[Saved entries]
Content starts

(** X6. Whatever names the namespace holds when the file is executed
    (the documentation builder and the interpreter put some there), the
    names it holds afterwards are those, [sys], [os] and the sixteen
    recognized option names: each recognized option is set, and the file
    binds nothing else. *)
Theorem record_names w ns0 :
  stdlib_available w →
  ∃ w' ns, exec_prog conf (w, ns0) = Ok (w', ns)
    ∧ ∀ x, is_Some (ns !! x)
           ↔ is_Some (ns0 !! x) ∨ x = "sys" ∨ x = "os" ∨ x ∈ recognized_options.
Proof.
  intros (w' & Hexec)%(exec_conf_union w ns0). exists w', (conf_record ∪ ns0).
  split; [done|]. intros x.
  rewrite <-!elem_of_dom, dom_union_L, elem_of_union, conf_record_dom.
  rewrite elem_of_list_to_set.
  unfold recognized_options. simpl. rewrite !elem_of_cons, !elem_of_nil. tauto.
Qed.

Lemma record_names_witness :
  stdlib_available startup
  ∧ ∃ w' ns,
      exec_prog conf
        (startup, {["__builtins__" := VModule "builtins"; "tags" := VNone]})
      = Ok (w', ns)
      ∧ ∀ x, is_Some (ns !! x)
             ↔ is_Some (({["__builtins__" := VModule "builtins"; "tags" := VNone]}
                          : gmap string value) !! x)
               ∨ x = "sys" ∨ x = "os" ∨ x ∈ recognized_options.
Proof.
  split; [split; reflexivity|].
  apply (record_names startup
           {["__builtins__" := VModule "builtins"; "tags" := VNone]}).
  split; reflexivity.
Defined.
(** * Quokko: the type checker and the code generator of the small Lisp

    A shallow embedding of [examples/lisp/type_system/type_checker.py] and
    [examples/lisp/compiler.py].  For the type checker, the Python tuples
    [(True, t)] and [(False, m)] become the constructors [Ok] and [Fail],
    an exception becomes [Raise] and a call that ends without [return] is
    [ReturnsNone]; for the code generator, a returned
    text is [Val] and an exception is [Exc].  Strings are Rocq strings
    (byte sequences). *)

From Stdlib Require Import ZArith Ascii String List Lia Bool.
From stdpp Require Import base decidable option list gmap strings pretty.

Open Scope string_scope.
Set Warnings "-register-all".

(** ** Characters and strings as Python uses them *)

Definition dquote_char : ascii := ascii_of_nat 34.
Definition dquote : string := String dquote_char EmptyString.

(** [s.startswith(p)] and [s.endswith(p)]. *)
Definition startswith (s p : string) : bool := String.prefix p s.

Definition endswith (s p : string) : bool :=
  (String.length p <=? String.length s)%nat
  && String.eqb (String.substring (String.length s - String.length p)
                                  (String.length p) s) p.

(** [sep.join(parts)]. *)
Definition join (sep : string) (parts : list string) : string :=
  String.concat sep parts.

(** [' ' * n] for a Python integer [n]: empty when [n] is not positive. *)
Fixpoint spaces_nat (n : nat) : string :=
  match n with
  | O => ""
  | S k => " " ++ spaces_nat k
  end.

Definition spaces (n : Z) : string := spaces_nat (Z.to_nat n).

(** ** The syntax tree: [Atom] and [Form] (constructs.py)

    An atom carries a Python value.  The code only asks whether it is a
    [str], an [int] or a [float] and formats it, so a float and a value of
    any other class are kept as the text [str()] gives for them.  [bool] is
    a subclass of [int] in Python. *)

Inductive value : Type :=
| VStr (s : string)
| VInt (n : Z)
| VBool (b : bool)
| VFloat (shown : string)
| VOther (shown : string).

Inductive obj : Type :=
| Atom (v : value)
| Form (elements : list obj).

#[global] Instance value_eq_dec : EqDecision value.
Proof. solve_decision. Defined.

(** [f"{value}"]. *)
Definition format_value (v : value) : string :=
  match v with
  | VStr s => s
  | VInt n => pretty n
  | VBool true => "True"
  | VBool false => "False"
  | VFloat shown => shown
  | VOther shown => shown
  end.

Definition isinstance_str (v : value) : bool :=
  match v with VStr _ => true | _ => false end.

(** ** The type descriptors (type_system/types.py) *)

Module PrimitiveType.
Inductive t : Type := String | Bool | Number.
End PrimitiveType.

Inductive ty : Type :=
| Primitive (p : PrimitiveType.t)
| UnrecognizedType
| EmptyList
| ListType (element : ty)
| PossibleEmptyList (element : ty).

#[global] Instance primitive_eq_dec : EqDecision PrimitiveType.t.
Proof. solve_decision. Defined.

#[global] Instance ty_eq_dec : EqDecision ty.
Proof. solve_decision. Defined.

Abbreviation TString := (Primitive PrimitiveType.String).
Abbreviation TBool := (Primitive PrimitiveType.Bool).
Abbreviation TNumber := (Primitive PrimitiveType.Number).

Definition is_empty_list (t : ty) : bool :=
  match t with EmptyList => true | _ => false end.

Definition is_list (t : ty) : bool :=
  match t with ListType _ => true | _ => false end.

Definition is_possibly_empty (t2 : ty) : bool :=
  match t2 with PossibleEmptyList _ => true | _ => false end.

(** The [element] attribute; only the two list types have it. *)
Definition element_of (t : ty) : option ty :=
  match t with
  | ListType e => Some e
  | PossibleEmptyList e => Some e
  | _ => None
  end.

Fixpoint ty_depth (t : ty) : nat :=
  match t with
  | ListType e => S (ty_depth e)
  | PossibleEmptyList e => S (ty_depth e)
  | _ => O
  end.

(** ** Functions and what the two modules import from files that are not
    part of the sources at hand *)

Record Function : Type := mkFunction {
  name : string;
  args : list string;
  body : list obj
}.

(** Python exceptions that the modelled code can raise. *)
Inductive exn : Type :=
| SyntaxError (msg : string)
| TypeError (msg : string)
| IndexError
| AttributeError.

Inductive res (A : Type) : Type :=
| Val (a : A)
| Exc (e : exn).
Arguments Val {A} a.
Arguments Exc {A} e.
(** C1, as the code has it.  For a file that is neither protected nor
    invalidated and has in the window a completed read Part with a non-empty
    output, the consolidation engine leaves exactly one completed
    file-operation Part of the file, and it is a read, provided that the
    usable reads of the file carry non-empty call identifiers, that no two
    completed read Parts of the window share a call identifier, and that the
    keys of the window are fixed points of the path resolver. *)
Theorem one_read_per_file `{Runtime} (w : list ChatMessage)
    (config : WhitelistConfig) (inv : gset string) (k : string) :
  stable_keys w -> distinct_read_callIDs w ->
  protected config k = false -> k ∉ inv ->
  (exists q, q ∈ all_parts w /\ usable_read (inferWorktreeRoot w) k q = true) ->
  (forall q, q ∈ all_parts w -> usable_read (inferWorktreeRoot w) k q = true ->
     exists c, read_callID q = Some c /\ c <> "") ->
  let w' := (Cleanup.cleanupMessagesForContextJar w config inv).2 in
  exists keeper,
    read_of (inferWorktreeRoot w') k keeper = true
    /\ filter (fun p => read_of (inferWorktreeRoot w') k p) (all_parts w') = [keeper]
    /\ filter (fun p => file_operation_of (inferWorktreeRoot w') k p) (all_parts w')
       = [keeper].
Proof.
  intros Hs Hd Hprot Hinv (q & Hq & Hu) Hids. simpl.
  rewrite (inferWorktreeRoot_info w) by apply cleanup_info.
  destruct (collect_has_lastRead config inv (inferWorktreeRoot w) w k q Hq Hu Hprot Hinv)
    as [r0 Hr0].
  destruct (keeper_exists config inv w k r0 Hr0)
    as (t0 & st0 & Ht0 & Hall0 & Hst0 & Hrd0 & Hres0 & _ & Hu0 & _).
  destruct (Hids _ Hall0 Hu0) as (c & Hc & Hne).
  rewrite (read_callID_read t0 st0 Hst0 Hrd0) in Hc.
  destruct (keeper_is_kept config inv w Hs k r0 t0 c Hr0 Ht0 Hc Hne)
    as (Hop0 & Hread0 & Hkeep0).
  assert (Cleanup.filesWithHistory
            (Cleanup.collect config inv (inferWorktreeRoot w) w) <> []) as Hh.
  { intros Hnil.
    pose proof (collect_lastRead_sets config inv (inferWorktreeRoot w) w k r0 Hr0)
      as (_ & Hin & _).
    simpl in Hin. rewrite Hnil in Hin. by apply elem_of_nil in Hin. }
  rewrite (cleanup_all_parts config inv w Hh).
  eexists. split; [exact Hread0|].
  assert (forall (Q : ChatMessagePart -> bool),
    (forall p, Q p = true -> file_operation_of (inferWorktreeRoot w) k p = true) ->
    Q (consolidated_part (inferWorktreeRoot w)
         (Cleanup.collect config inv (inferWorktreeRoot w) w)
         (Cleanup.filesWithRead (Cleanup.collect config inv (inferWorktreeRoot w) w))
         r0 (PTool t0)) = true ->
    filter (fun p => Q p)
      (filter (fun p => sweep_keeps config inv (inferWorktreeRoot w)
                          (Cleanup.collect config inv (inferWorktreeRoot w) w)
                          (Cleanup.pick_keepers inv
                             (Cleanup.collect config inv (inferWorktreeRoot w) w) w) p)
         ((fun rp => consolidated_part (inferWorktreeRoot w)
                       (Cleanup.collect config inv (inferWorktreeRoot w) w)
                       (Cleanup.filesWithRead
                          (Cleanup.collect config inv (inferWorktreeRoot w) w))
                       rp.1 rp.2) <$> located w))
    = [consolidated_part (inferWorktreeRoot w)
         (Cleanup.collect config inv (inferWorktreeRoot w) w)
         (Cleanup.filesWithRead (Cleanup.collect config inv (inferWorktreeRoot w) w))
         r0 (PTool t0)]) as Hone.
  { intros Q HQ HQ0. rewrite list_filter_filter.
    apply (filter_unique _ (fun rp => consolidated_part _ _ _ rp.1 rp.2)
             (located w) r0 (PTool t0)).
    - apply NoDup_located.
    - by apply tool_at_located.
    - simpl. split; apply Is_true_true; done.
    - intros r x Hin [HQx Hkx]. simpl in *.
      apply Is_true_true in HQx. apply Is_true_true in Hkx.
      eapply (kept_operation_is_keeper config inv w Hs Hd k r0 r x); eauto. }
  split; apply Hone; try done.
  intros p Hp. unfold read_of in Hp. unfold file_operation_of, file_operation.
  destruct p as [t| |]; simpl in *; try done.
  apply andb_prop in Hp as [Hp Hf]. apply andb_prop in Hp as [Hcomp Htool].
  apply bool_decide_eq_true_1 in Htool. apply bool_decide_eq_true_1 in Hf.
  injection Htool as Htool.
  rewrite Hcomp, Htool, Hf. simpl. by rewrite !bool_decide_eq_true_2 by eauto.
Qed.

Content ends

> **Instructions for the task**
Above are the records. Copy the lines beginning at the one that has "VStr s => s" and ending with the one that has "match v with VStr", unchanged.

> **Output for this task**
  | VStr s => s
  | VInt n => pretty n
  | VBool true => "True"
  | VBool false => "False"
  | VFloat shown => shown
  | VOther shown => shown
  end.

Definition isinstance_str (v : value) : bool :=
  match v with VStr _ => true | _ => false end.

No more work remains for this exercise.